I pastori, gente rozza e decisa, che sa compensare con l’astuzia la debolezza alla quale è costretta, non si meravigliano che il Cristo e Signore sia così debole: chi ha imparato a vivere ai margini, dovendosi difendere ogni giorno da nuove minacce, sa bene che lo sguardo attento, la prudenza e il coraggio possono più delle armi dei potenti. Capiscono che quel bambino, crescendo con i poveri, imparerà l’arte di parlare ai cuori e quando i cuori di tutti saranno uniti nel desiderare un mondo diverso e nuovo i poveri non potrà più fermarli nessuno. Il vero ostacolo a un mondo diverso non è la povertà, ma la sazietà a buon mercato.

Oggi la Chiesa propone di misurarsi con la fede dei pastori, che prendono sul serio l’annuncio dell’angelo, si mettono in viaggio, benché sia notte e, giunti a Betlemme, si rallegrano per quel bambino che di speciale non ha niente, se non che la sua nascita dev’essere un evento davvero importante se per annunziarla non s’è aspettato che facesse giorno.

Di certo la fede non può essere ridotta alla ripetizione di cose riferite a Gesù, ai misteri elencati nel Credo della Chiesa. La fede è adesione alla persona di Gesù, condivisione dei suoi desideri, decisione a compromettersi assieme a lui nella sua impresa. La fede vissuta è disagio e malessere per tutto ciò che umilia l’uomo; è desiderio e spasimo; è impegno creativo; è voglia di incontrare chi viva il medesimo tormento; è vivere l’impresa che rende bella la vita. Il bambino annunciato ai pastori è il sogno di una notte, che dà luce al giorno … a ogni giorno della vita.

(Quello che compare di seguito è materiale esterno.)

Lemma slots_set c k n k' :
  queue_slots_for (set_slots c k n) k' = if bool_decide (k' = k) then n else queue_slots_for c k'.
Proof.
  unfold queue_slots_for, set_slots. cbn. case_bool_decide; [subst; by rewrite lookup_insert_eq|].
  by rewrite lookup_insert_ne.
Qed.

Create Rewrite HintDb capacity.
#[local] Hint Rewrite running_for_set slots_set_running running_for_set_slots slots_set : capacity.

Lemma record_start_within running slots c type queue occupied c' :
  within running slots c → running_for c type < running type →
  (occupied = false → queue_slots_for c queue < slots queue) →
  record_start c type queue occupied = success c' → within running slots c'.
Proof.
  intros [Hr Hs] Hlt Hq. unfold record_start. destruct (_ || _); [done|]. intros [= <-].
  split; intros x; pose proof (Hr type); [pose proof (Hr x)|pose proof (Hs x)]; destruct occupied;
    autorewrite with capacity; repeat case_bool_decide; subst; try specialize (Hq eq_refl); try pose proof (Hs queue); lia.
Qed.

Lemma record_completion_within running slots c type queue effect c' :
  within running slots c → record_completion c type queue effect = success c' → within running slots c'.
Proof.
  intros [Hr Hs]. unfold record_completion. destruct (_ || _) eqn:Hg; [done|]. intros [= <-].
  apply orb_false_iff in Hg as [Hg1%Z.eqb_neq Hg2].
  split; intros x; pose proof (Hr type); [pose proof (Hr x)|pose proof (Hs x)]; destruct (queue_slot_retained effect);
    cbn in Hg2; rewrite ?Z.eqb_neq in Hg2;
    autorewrite with capacity; repeat case_bool_decide; subst; lia.
Qed.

«I pastori poi se ne tornarono, glorificando e lodando Dio per tutto quello che avevano udito e visto, com’era stato detto loro». Avevano qualcosa di importante da dire. Chi ha qualcosa che gli preme cerca sempre qualcuno al quale parlarne. Chi non desidera, non ama e resta da solo. La stagnazione della società (e della Chiesa) trova la sua ragione in quello che anni fa il card. Biffi sintetizzò in una frase rimasta celebre; egli parlò di una «società sazia e disperata». Resterà disperata finché sarà sazia. Non avrà niente di interessante da dire finché non avrà imparato a mettersi in cammino per vedere la Vita.